Exercise goal.
Scan the records for the string "Millisecond"; copy each line where it occurs.

(Stored items)
· · · ·

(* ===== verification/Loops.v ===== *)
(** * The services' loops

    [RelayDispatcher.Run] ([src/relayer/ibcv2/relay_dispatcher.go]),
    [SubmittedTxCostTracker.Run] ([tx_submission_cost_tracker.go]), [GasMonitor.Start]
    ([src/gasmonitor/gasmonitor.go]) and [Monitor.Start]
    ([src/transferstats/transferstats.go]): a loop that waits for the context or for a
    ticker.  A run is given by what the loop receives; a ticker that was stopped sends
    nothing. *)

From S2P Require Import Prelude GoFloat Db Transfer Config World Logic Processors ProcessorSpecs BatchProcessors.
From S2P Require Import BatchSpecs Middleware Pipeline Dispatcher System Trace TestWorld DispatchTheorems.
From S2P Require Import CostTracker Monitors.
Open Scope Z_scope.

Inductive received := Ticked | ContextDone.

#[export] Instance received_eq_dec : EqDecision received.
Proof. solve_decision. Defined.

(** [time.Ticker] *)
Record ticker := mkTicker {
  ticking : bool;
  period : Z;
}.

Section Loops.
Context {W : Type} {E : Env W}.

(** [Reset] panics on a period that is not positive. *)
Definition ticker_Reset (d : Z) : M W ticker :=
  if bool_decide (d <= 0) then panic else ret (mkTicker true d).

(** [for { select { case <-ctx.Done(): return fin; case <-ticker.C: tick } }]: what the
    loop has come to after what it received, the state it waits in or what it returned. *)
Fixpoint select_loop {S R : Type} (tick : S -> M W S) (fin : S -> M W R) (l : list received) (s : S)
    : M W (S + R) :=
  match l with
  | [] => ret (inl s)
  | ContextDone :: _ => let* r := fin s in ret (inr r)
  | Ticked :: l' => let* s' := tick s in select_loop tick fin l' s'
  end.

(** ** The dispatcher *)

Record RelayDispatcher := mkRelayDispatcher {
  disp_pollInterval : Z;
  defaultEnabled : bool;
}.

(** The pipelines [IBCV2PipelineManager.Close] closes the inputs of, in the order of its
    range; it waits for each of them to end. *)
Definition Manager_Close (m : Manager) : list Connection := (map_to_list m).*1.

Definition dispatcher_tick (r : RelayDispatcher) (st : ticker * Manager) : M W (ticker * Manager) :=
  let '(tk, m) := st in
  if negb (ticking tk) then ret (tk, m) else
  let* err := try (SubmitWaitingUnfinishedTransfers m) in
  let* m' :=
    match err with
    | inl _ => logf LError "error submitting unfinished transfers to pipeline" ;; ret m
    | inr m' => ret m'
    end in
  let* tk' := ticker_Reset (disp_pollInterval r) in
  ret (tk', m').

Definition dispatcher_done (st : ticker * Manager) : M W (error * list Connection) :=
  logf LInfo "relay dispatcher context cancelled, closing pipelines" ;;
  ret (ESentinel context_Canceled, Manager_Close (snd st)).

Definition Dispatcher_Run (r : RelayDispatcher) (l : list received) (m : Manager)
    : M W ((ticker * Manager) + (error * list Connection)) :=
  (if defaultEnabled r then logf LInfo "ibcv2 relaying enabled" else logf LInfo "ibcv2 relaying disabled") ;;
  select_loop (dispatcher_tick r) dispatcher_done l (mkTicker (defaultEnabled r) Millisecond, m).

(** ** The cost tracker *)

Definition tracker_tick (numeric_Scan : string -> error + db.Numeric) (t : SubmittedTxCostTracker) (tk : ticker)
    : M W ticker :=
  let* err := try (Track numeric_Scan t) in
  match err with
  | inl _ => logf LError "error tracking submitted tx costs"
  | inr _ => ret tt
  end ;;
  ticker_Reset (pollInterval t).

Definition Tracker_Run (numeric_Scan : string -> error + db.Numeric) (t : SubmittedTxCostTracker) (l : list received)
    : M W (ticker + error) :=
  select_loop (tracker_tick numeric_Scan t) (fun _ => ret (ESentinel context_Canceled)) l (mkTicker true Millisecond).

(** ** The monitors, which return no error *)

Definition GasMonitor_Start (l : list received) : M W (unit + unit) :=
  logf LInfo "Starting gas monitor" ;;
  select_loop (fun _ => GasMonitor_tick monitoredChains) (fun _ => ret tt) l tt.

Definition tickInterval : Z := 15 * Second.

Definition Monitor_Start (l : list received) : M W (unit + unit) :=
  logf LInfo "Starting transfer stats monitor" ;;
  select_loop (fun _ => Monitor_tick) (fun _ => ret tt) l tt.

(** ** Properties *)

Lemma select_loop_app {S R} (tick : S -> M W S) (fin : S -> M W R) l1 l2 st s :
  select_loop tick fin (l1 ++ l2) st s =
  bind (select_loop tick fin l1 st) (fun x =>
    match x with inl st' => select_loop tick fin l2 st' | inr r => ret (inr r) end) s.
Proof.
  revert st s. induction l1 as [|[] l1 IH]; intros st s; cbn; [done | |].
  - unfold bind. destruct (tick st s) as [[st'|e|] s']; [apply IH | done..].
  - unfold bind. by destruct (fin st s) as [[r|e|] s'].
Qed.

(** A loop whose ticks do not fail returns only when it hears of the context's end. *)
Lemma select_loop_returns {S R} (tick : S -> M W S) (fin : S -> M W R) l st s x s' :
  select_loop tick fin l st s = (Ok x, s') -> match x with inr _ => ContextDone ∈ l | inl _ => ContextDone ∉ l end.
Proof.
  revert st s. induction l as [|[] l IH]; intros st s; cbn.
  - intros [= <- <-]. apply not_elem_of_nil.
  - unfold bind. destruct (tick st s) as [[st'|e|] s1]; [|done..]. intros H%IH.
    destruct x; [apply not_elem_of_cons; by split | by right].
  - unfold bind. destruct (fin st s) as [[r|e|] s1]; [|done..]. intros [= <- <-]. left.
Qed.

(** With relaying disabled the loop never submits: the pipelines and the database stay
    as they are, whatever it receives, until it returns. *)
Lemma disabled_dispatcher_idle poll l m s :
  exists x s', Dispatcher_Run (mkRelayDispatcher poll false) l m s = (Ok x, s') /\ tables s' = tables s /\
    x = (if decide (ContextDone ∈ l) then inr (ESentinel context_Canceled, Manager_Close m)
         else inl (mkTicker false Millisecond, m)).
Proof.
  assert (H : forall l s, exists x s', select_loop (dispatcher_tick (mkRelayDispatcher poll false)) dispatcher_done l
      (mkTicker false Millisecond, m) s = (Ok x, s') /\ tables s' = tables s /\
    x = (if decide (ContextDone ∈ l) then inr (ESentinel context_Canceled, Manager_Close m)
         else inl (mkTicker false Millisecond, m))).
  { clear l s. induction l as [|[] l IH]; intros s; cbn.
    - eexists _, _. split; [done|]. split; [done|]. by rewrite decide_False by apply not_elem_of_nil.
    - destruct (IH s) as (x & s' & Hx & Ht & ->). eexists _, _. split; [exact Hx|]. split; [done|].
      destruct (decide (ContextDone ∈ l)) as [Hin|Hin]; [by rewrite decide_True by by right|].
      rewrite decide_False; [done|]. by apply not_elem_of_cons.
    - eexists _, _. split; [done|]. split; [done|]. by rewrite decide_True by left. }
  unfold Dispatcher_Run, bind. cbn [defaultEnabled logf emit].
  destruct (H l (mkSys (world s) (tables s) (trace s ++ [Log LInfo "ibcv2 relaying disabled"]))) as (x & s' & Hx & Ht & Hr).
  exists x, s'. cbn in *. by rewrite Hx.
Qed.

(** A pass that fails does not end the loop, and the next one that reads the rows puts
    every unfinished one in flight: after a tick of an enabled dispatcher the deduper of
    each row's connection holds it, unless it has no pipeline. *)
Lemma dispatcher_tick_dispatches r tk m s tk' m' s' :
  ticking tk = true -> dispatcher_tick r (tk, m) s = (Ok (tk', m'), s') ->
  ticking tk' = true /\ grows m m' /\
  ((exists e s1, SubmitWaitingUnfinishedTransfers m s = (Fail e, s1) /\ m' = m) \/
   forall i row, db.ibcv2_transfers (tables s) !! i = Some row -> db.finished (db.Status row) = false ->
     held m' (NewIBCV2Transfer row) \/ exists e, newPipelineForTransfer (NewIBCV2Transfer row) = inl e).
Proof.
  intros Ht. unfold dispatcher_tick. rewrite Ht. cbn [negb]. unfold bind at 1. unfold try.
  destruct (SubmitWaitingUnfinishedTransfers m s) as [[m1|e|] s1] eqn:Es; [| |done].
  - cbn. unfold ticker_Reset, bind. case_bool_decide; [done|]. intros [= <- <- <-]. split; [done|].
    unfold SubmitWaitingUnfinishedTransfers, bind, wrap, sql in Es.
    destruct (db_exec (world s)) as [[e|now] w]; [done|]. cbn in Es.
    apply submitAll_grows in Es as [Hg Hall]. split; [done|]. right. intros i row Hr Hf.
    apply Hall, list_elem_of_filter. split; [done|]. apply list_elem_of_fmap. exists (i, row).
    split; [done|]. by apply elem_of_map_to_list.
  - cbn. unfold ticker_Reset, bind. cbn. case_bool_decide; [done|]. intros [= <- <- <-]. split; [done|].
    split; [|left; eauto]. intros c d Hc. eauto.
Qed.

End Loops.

· · · ·

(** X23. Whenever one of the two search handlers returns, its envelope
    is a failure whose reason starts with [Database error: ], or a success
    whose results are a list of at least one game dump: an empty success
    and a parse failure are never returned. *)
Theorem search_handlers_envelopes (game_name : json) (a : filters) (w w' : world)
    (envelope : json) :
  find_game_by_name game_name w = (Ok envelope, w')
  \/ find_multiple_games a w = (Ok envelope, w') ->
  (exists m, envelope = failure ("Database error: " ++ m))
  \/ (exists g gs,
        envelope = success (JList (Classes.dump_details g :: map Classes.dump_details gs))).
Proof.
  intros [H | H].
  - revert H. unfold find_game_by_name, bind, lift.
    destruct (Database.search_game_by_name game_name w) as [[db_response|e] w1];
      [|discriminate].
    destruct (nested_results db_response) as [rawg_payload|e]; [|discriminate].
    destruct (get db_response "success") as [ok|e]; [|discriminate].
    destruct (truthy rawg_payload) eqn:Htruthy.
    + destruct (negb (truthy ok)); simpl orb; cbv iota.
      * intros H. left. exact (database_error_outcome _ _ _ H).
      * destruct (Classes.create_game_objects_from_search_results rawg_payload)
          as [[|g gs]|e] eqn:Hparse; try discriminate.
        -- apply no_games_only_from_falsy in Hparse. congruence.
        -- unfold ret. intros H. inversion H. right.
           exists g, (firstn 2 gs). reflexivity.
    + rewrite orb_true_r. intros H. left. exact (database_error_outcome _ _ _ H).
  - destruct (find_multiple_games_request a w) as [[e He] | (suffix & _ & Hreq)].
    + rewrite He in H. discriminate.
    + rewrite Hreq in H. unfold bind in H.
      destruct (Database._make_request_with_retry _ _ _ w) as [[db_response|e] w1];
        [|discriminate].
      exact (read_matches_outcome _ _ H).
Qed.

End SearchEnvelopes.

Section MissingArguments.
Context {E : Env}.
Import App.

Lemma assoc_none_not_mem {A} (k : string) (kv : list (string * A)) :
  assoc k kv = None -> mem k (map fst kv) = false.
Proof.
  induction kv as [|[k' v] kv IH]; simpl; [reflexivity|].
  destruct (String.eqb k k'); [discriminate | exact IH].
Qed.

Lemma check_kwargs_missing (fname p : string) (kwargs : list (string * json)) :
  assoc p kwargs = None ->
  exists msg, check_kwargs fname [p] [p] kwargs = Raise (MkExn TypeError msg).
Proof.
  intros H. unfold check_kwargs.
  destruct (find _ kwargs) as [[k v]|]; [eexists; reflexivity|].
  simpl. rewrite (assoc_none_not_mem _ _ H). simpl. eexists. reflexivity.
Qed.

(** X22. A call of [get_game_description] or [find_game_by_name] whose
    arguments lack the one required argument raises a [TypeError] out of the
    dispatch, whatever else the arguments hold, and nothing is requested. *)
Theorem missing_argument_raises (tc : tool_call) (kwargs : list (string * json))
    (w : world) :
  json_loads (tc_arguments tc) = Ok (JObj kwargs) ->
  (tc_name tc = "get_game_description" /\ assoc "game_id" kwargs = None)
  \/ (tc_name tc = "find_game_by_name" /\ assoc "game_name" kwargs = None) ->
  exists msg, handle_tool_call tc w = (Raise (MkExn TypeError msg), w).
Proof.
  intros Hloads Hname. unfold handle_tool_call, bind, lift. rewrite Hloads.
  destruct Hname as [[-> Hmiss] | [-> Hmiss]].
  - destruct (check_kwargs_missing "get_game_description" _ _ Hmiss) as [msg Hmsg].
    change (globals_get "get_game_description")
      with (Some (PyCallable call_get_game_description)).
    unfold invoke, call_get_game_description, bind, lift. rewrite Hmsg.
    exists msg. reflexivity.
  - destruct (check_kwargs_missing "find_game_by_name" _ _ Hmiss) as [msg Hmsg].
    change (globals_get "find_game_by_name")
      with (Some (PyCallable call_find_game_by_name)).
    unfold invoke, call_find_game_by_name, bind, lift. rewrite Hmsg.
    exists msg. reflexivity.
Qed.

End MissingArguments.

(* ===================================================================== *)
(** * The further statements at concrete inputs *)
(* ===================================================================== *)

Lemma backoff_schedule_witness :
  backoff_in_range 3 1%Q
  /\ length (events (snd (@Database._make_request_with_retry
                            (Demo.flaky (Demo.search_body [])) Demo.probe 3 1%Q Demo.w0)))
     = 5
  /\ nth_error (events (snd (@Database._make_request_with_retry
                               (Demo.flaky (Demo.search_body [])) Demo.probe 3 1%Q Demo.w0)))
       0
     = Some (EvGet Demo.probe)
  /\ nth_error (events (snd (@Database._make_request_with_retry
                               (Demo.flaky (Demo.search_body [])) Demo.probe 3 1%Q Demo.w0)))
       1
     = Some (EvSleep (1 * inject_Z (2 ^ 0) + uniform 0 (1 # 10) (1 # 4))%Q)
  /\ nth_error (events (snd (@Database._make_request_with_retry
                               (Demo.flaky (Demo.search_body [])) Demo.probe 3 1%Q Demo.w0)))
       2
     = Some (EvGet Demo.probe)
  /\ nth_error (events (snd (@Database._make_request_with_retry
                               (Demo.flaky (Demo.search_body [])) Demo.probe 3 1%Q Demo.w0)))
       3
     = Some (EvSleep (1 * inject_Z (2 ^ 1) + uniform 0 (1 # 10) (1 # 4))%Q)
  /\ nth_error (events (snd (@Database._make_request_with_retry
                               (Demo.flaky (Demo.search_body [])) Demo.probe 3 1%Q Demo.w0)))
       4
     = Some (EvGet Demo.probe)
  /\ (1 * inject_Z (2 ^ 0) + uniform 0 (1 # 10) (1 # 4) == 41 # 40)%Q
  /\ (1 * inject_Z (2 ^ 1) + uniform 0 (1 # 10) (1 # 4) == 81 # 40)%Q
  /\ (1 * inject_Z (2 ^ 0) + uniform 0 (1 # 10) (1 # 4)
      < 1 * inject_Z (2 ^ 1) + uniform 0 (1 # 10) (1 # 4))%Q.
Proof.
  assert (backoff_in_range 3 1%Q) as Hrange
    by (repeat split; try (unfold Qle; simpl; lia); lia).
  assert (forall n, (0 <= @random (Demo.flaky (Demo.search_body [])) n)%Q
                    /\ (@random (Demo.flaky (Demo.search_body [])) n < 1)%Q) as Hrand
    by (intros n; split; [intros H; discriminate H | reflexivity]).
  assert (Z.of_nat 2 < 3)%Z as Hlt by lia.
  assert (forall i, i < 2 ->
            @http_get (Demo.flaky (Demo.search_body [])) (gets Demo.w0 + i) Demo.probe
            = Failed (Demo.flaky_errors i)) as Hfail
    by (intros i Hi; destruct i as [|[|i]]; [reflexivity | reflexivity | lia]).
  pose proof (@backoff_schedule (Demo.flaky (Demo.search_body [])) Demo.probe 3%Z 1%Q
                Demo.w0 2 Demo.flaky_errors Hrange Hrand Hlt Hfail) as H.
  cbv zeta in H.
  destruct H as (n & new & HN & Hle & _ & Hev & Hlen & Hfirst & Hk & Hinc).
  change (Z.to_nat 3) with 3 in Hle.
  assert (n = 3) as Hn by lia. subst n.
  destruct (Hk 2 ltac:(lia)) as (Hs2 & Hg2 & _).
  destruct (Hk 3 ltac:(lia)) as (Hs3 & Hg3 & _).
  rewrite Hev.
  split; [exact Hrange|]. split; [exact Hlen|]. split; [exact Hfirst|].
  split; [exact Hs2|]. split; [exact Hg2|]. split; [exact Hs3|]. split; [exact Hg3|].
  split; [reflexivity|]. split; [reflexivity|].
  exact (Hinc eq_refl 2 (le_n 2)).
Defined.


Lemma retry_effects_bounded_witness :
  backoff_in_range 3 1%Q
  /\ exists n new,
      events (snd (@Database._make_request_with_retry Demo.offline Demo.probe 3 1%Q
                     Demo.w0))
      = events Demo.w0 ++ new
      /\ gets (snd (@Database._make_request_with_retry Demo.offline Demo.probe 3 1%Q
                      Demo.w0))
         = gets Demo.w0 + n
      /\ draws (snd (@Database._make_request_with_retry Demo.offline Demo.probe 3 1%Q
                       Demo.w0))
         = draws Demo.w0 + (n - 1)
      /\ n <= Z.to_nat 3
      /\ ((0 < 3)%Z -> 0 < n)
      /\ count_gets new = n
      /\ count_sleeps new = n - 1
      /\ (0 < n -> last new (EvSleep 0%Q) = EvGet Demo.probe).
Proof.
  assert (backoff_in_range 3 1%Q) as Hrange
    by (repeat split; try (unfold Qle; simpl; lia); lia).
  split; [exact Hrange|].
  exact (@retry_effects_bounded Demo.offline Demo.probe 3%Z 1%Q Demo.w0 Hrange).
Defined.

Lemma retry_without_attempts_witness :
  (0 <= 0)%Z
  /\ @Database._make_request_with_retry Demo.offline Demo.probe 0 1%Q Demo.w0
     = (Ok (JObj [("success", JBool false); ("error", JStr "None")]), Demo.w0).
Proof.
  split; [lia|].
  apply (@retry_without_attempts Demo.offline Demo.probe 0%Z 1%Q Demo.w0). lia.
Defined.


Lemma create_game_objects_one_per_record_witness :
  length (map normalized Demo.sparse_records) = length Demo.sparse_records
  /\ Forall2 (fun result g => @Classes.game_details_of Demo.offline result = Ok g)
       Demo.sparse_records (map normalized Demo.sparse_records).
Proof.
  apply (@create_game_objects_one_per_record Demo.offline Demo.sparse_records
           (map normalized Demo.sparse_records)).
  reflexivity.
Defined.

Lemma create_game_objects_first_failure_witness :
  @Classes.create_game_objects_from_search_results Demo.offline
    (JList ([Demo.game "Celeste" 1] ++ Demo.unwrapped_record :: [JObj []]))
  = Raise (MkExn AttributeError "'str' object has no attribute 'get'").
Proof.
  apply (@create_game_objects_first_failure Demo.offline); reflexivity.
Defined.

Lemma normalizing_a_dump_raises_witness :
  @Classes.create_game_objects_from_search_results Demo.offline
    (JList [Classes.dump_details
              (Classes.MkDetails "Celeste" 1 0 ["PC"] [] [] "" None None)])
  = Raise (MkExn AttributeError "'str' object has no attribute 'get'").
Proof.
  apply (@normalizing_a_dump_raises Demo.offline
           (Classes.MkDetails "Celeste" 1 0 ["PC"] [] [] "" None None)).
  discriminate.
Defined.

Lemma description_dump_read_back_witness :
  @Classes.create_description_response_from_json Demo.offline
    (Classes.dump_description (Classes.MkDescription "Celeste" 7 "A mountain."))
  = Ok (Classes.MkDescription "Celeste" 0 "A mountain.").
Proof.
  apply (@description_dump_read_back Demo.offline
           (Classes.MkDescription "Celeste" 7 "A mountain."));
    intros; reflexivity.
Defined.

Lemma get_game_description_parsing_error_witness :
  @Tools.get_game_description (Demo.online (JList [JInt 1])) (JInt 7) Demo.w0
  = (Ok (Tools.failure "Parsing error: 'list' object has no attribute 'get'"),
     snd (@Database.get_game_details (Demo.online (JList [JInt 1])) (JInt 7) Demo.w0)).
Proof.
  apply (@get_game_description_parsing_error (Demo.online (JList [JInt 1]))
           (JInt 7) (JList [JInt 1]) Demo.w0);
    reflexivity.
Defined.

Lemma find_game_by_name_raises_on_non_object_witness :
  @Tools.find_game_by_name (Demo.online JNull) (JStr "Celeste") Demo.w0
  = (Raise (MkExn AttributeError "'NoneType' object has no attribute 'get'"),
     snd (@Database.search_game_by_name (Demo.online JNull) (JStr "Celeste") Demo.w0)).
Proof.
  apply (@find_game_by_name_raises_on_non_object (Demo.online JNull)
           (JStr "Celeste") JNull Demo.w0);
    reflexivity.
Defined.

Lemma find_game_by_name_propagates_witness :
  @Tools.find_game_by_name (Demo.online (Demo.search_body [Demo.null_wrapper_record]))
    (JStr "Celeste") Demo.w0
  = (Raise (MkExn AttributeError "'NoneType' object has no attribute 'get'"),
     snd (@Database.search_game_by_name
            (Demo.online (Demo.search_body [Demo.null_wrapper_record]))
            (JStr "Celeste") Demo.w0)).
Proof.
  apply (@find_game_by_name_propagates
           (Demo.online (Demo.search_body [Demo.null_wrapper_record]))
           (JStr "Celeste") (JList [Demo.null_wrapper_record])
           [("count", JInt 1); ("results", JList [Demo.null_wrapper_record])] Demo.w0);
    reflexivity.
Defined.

· · · ·

Output of the task.
  select_loop (dispatcher_tick r) dispatcher_done l (mkTicker (defaultEnabled r) Millisecond, m).
  select_loop (tracker_tick numeric_Scan t) (fun _ => ret (ESentinel context_Canceled)) l (mkTicker true Millisecond).
         else inl (mkTicker false Millisecond, m)).
      (mkTicker false Millisecond, m) s = (Ok x, s') /\ tables s' = tables s /\
         else inl (mkTicker false Millisecond, m))).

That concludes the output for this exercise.